A week before Christmas 2009, a 16-ton bus left Thomas Kearney ’91 lying in a coma on London’s busiest shopping street with his lungs collapsed and his skull fractured on both sides. Amid shouts by bystanders to “leave him alone,”Hamza Benkhadda, a 16-year-old schoolboy from Hackney who had rushed over after witnessing the accident, held Kearney’s bleeding head in his hands and cleaned his windpipe to keep him from choking to death on his own blood and tissue.
Before the accident, Kearney, a Harvard University and SAIS graduate with a loving family, a high-level job as CEO of the Africa Commodities Group and a holiday vacation planned for Cape Town, South Africa, could have been the luckiest man in the world. But what happened next was a taste of the devil’s own luck. Kearney’s foot was still on the sidewalk of Oxford Street when the bus windshield plowed into the back of his head and chest.
“Thankfully, only a moment later my good luck returned,”he said, “when Hamza Benkhadda, who had just been trained in lifesaving as a participant in the Duke of Edinburgh’s Awards Program, ran over, ignored the shouts from the crowd to keep away and saved my life.”
Although his family was prepared for the worst, Kearney pulled out of a coma after two weeks against all odds. His full recovery took two years. “In my case, being a SAISer was instrumental in my recovery,”he said. “London-based SAIS classmates Arnold Holle B’94, ’94, John Kremer ’91 and John Metzler ’91 were frequent visitors to the Royal London Hospital when I was in a deep coma, and as I was recovering in later months. I am convinced that seeing them regularly during my waking up and recovery helped reboot sections of my memory that had been effectively disconnected by traumatic brain injury.”
The accident was a life-changer for Kearney. It taught him the importance of time. “It is the one commodity that we think is unlimited when it is actually the most precious,”
“I realized that in the four months leading up to the accident, with all my traveling on business in Africa, I had only spent four weekends at home with my wife and two sons,”he added. “As I came to, it did not take me long to figure out my priorities were not where they should be.”
Pedestrianize Oxford Street
After getting back on his feet in 2011, Kearney resigned from the Africa Commodities Group and launched a campaign to pedestrianize Oxford Street.

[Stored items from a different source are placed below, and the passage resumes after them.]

Definition psetexCommand (key ms val : list Z) : M unit :=
  v <-- lift (tryObjectEncoding (arg val)) ;;
  setGenericCommand "psetex" OBJ_SET_NO_FLAGS key v (Some ms) UNIT_MILLISECONDS shared_ok shared_nullbulk.

Definition getCommand (key : list Z) : M unit :=
  fetchInternalDbByKey E key ;;
  lockDbRead ;;
  o <-- lookupKeyReadOrReply E key shared_nullbulk ;;
  match o with
  | None =>
      unlockDb ;;
      stat_misses 1
  | Some o =>
      (match o with OtherObj _ _ => addReplyString shared_wrongtypeerr | _ => addReplyBulk o end) ;;
      unlockDb ;;
      stat_hits 1
  end.

Definition getsetCommand (key val : list Z) : M unit :=
  v <-- lift (tryObjectEncoding (arg val)) ;;
  fetchInternalDbByKey E key ;;
  lockDbWrite ;;
  r <-- lookupKeyWriteOrReply E key shared_nullbulk true ;;
  let finish (exist : bool) : M unit :=
    unlockDb ;; count_expired r.2 ;; if exist then stat_hits 1 else stat_misses 1 in
  match r.1 with
  | None =>
      w <-- lift (dupStringObjectUnconstant v) ;;
      dbAdd key w ;;
      add_dirty 1 ;;
      finish false
  | Some (OtherObj _ _) =>
      addReplyString shared_wrongtypeerr ;;
      finish true
  | Some o =>
      addReplyBulk o ;;
      w <-- lift (dupStringObjectUnconstant v) ;;
      dbOverwrite key w ;;
      removeExpire key ;;
      add_dirty 1 ;;
      finish true
  end.

(** [sdsgrowzero], and [memcpy] at an offset inside the string. *)
Definition sdsgrowzero (s : list Z) (len : Z) : list Z := s ++ replicate (Z.to_nat len - length s) 0.
Definition memcpy_at (s : list Z) (offset : Z) (v : list Z) : option (list Z) := bwrite s offset v.

(** The write and the reply, [o] being the raw string stored under the key. *)
Definition setrange_write (key : list Z) (o : robj) (offset : Z) (value : list Z) (expired : bool) : M unit :=
  match o with
  | SdsObj _ _ s =>
      s <-- (if 0 <? zlen value then
               s <-- lift (memcpy_at (sdsgrowzero s (offset + zlen value)) offset value) ;;
               store_ptr key s ;;
               add_dirty 1 ;;
               ret s
             else ret s) ;;
      addReplyLongLong (zlen s) ;;
      unlockDb ;;
      count_expired expired
  | _ => panic
  end.

Definition setrangeCommand (key off value : list Z) : M unit :=
  r <-- getLongFromObjectOrReply (Some (arg off)) None ;;
  match r with
  | None => ret tt
  | Some offset =>
      if offset <? 0 then addReplyError "offset is out of range"
      else
        fetchInternalDbByKey E key ;;
        lockDbWrite ;;
        r <-- lookupKeyWrite E key true ;;
        match r.1 with
        | None =>
            if zlen value =? 0 then
              unlockDb ;;
              count_expired r.2 ;;
              addReplyString shared_czero
            else
              ok <-- checkStringLength (s64 (offset + zlen value)) ;;
              if negb ok then unlockDb ;; count_expired r.2
              else
                let o := createRawStringObject (replicate (Z.to_nat (offset + zlen value)) 0) in
                dbAdd key o ;;
                setrange_write key o offset value r.2
        | Some o =>
            bad <-- checkType_string o ;;
            if (bad : bool) then unlockDb ;; count_expired r.2
            else
              olen <-- lift (stringObjectLen o) ;;
              if zlen value =? 0 then
                unlockDb ;;
                count_expired r.2 ;;
                addReplyLongLong olen
              else
                ok <-- checkStringLength (s64 (offset + zlen value)) ;;
                if negb ok then unlockDb ;; count_expired r.2
                else
                  o <-- dbUnshareStringValue key o ;;
                  setrange_write key o offset value r.2
        end
  end.

(** The bytes of a string object, an integer printed in a 32-byte buffer. *)
Definition str_bytes (o : robj) : M (list Z) :=
  match o with
  | SdsObj _ _ s => ret s
  | IntObj _ z => lift (ll_buf 32 z)
  | OtherObj _ _ => panic
  end.

(** Negative indexes count from the end; both are clipped to the string. *)
Definition clip_start (start len : Z) : Z :=
  let start := if start <? 0 then len + start else start in if start <? 0 then 0 else start.
Definition clip_end (end_ len : Z) : Z :=
  let e := if end_ <? 0 then len + end_ else end_ in
  let e := if e <? 0 then 0 else e in if e >=? len then len - 1 else e.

Europe’s busiest shopping street, Oxford Street has accident rates 35 times higher than any other street in London. Transport for London (TfL) reports that 327 pedestrians have been hit by buses since 2006. Seventy-seven of them have been killed or seriously injured.
“My background is in the mining industry, and if I ran a company that had the same mortality rate as TfL has on Oxford Street, I would have been thrown in jail,”Kearney said.
Kearney has collected more than 1,000 signatures from 26 countries to reduce the speed limit on Oxford Street. He is also supporting the New West End Company, which represents 600 local stores in the area, to push an initiative to reduce bus traffic and partially pedestrianize the area.
“What I would really love to do is to get NYC Mayor Michael Bloomberg, who is a huge Johns Hopkins University supporter and a graduate, to sit down and talk to London Mayor Boris Johnson about everything he has done to make Broadway safe for pedestrians and cyclists,”he said. Bloomberg’s 2009 transportation reforms have resulted in a pedestrianized Times Square, with other areas in Manhattan soon to follow suit.
The SAIS Experience at Work
When not promoting his campaign, Kearney is running his recently opened international coal industry advisory and brokerage firm, TM Kearney & Company. The firm serves as an agent for European and Asian buyers of international seaborne coal, with a focus on imports from the coal basins of Russia and South Africa. Although his workload is still intense, he has only a short commute from his Hampstead home and spends more time with his wife and sons.
The diversity of Kearney’s management duties—from lobbying in London to advising firms on coal transactions in the former Soviet Union—shows the breadth of the SAIS experience, he said.
“SAIS is more than just an academic experience,”Kearney said. “You leave the place with a hopeful outlook and a can-do approach that defines you. And he may not know it now—but London Mayor Boris Johnson will know what SAIS stands for after my campaign is successful, too.”